Er gebe Kurz recht, wenn dieser meint, dass “schwammige Begrifflichkeiten nicht zu akzeptieren sind”, sagte Strache am Rande einer Pressekonferenz. Kurz hatte ja am Vortag erklärt, er dulde “keinen schwammigen Umgang mit dieser rechtsextremen Bewegung” und erwarte, dass die FPÖ “klar Position bezieht” und allfällige Verbindungen trennt. Strache betonte nun, er wisse nicht, wo Kurz solch einen “schwammigen Umgang” der FPÖ mit den Identitären erkennen könne.

“Kampagne der vereinten Linken”

FPÖ-Klubobmann Walter Rosenkranz ortete unterdessen eine “Kampagne der vereinten Linken” gegen die Bundesregierung, die “an Widerlichkeit kaum zu überbieten” sei. “Die Kampagne, die SPÖ und andere linke Zwerge mit ihren Verschwörungstheorien und Alternativszenarien aufgrund von bewussten Verdrehungen gegen Regierung und vor allem gegen Innenminister Herbert Kickl reiten, ist an Widerlichkeit kaum zu überbieten”, meinte er in einer Aussendung.

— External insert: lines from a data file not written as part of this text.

(** An abort does not undo the metadata: after a rotation that uploads a
    good policy and is then cut off, the old policy runs again but the version
    in memory stays the one of the upload, so that uploading the same policy
    again is refused as already existing. *)
Theorem aborted_version_sticks p pol d0 u x s :
  quiet (pz_world s) → plain (fs (pz_world s)) → files_distinct s →
  pathzMetadata s = Some p → is_Some (pz_heap s !! p) →
  runs (pathzProcessor s) pol → fs (pz_world s) !! pathzV1Policy s = Some (Reg d0) →
  Version u ≠ "" → PathzVersion (metadata s) ≠ Version u → createNewPolicy (Policy u) = Ok x →
  ∃ s1 s2, Rotate None false [Received (upload u) true] s = (s1, Some Aborted) ∧
    pathzProcessor s1 = pathzProcessor s ∧ PathzVersion (metadata s1) = Version u ∧
    Rotate None false [Received (upload u) true] s1 = (s2, Some AlreadyExists).
Proof.
  intros Hq Hp Hd Hmd Hh Hr Hd0 Hv Hne Hx.
  destruct (upload_then_end p d0 u x s) as (s1 & w & -> & Hup & Hcopy & Hrun & Hhp & Hm1 & Hc1
    & Hf & Hbk & Hd1 & Hw & Hqw & Hpw & Hb & Hfile); [done..|].
  destruct (revertPolicy s1) as [s2 b] eqn:Hrev. subst w.
  apply (pathz_revert_run (pathzProcessor s)) in Hrev as
    (Hpr & Hheap & Hptr & Hfe & Hd2 & Hq2 & Hp2 & Hfs); [|apply Hd1| |by rewrite Hup].
  2: { rewrite Hcopy. destruct Hr as (root & grps & Hcr & ->). cbn. by exists root, grps. }
  rewrite <- Hbk in Hb. specialize (Hfs d0 Hqw Hb).
  destruct (rotate_start p [Received (upload u) true] d0 s2)
    as (s3 & Hrot & _ & (_ & _ & Hptr3 & _) & _ & _ & _ & Hh3 & _); [auto..| | |].
  { congruence. } { by rewrite Hheap, Hhp. } { by rewrite Hfe, Hfs, lookup_insert_eq. }
  assert (metadata s3 = metadata_of u) as Hm3.
  { apply (metadata_eq p); [apply Hptr3|]. by rewrite Hh3, Hheap. }
  exists s2, (revertPolicy s3).1. split_and!; [done|done| |].
  - rewrite (metadata_eq p _ (metadata_of u)); [done|congruence|by rewrite Hheap].
  - rewrite Hrot. cbn [rotate_loop upload rotate_request]. unfold try_. rewrite bind_ST.
    rewrite process_rejects; [|done|by rewrite Hm3]. rewrite bind_ST. by destruct (revertPolicy s3).
Qed.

Die “abscheuliche Wahnsinnstat eines Massenmörders in Neuseeland” werde “über einen intellektuellen Hindernisparcours zu einem Skandal der Republik Österreich hochstilisiert”, so Rosenkranz. “Natürlich” gebe es einen Berührungspunkt zu den Identitären in Österreich, nämlich die Spende des Attentäters an Identitären-Chef Martin Sellner, erklärte der FP-Klubchef. “So weit so schlecht”, sagte er, aber alleine deswegen könne “kein Verein von heute auf morgen aufgelöst oder verboten werden, so wie es die Linke verlangt”.

Pilz als “Dreckschleuder der Nation”

Scharfe Worte fand er für JETZT-Mandatar Peter Pilz, den als eine “von der parlamentarischen Immunität geschützten Dreckschleuder der Nation” bezeichnete. So sei etwa dessen Vorwurf, ein Verein der Identitären sei Mieter in einem Haus in Linz, “wo es auf Vermieterseite einen Bezug zur FPÖ gebe”, falsch: Das Kellerlokal sei, “wie Rosenkranz versichert wurde, immer an eine Einzelperson vermietet worden”, heißt es in der Aussendung der FPÖ.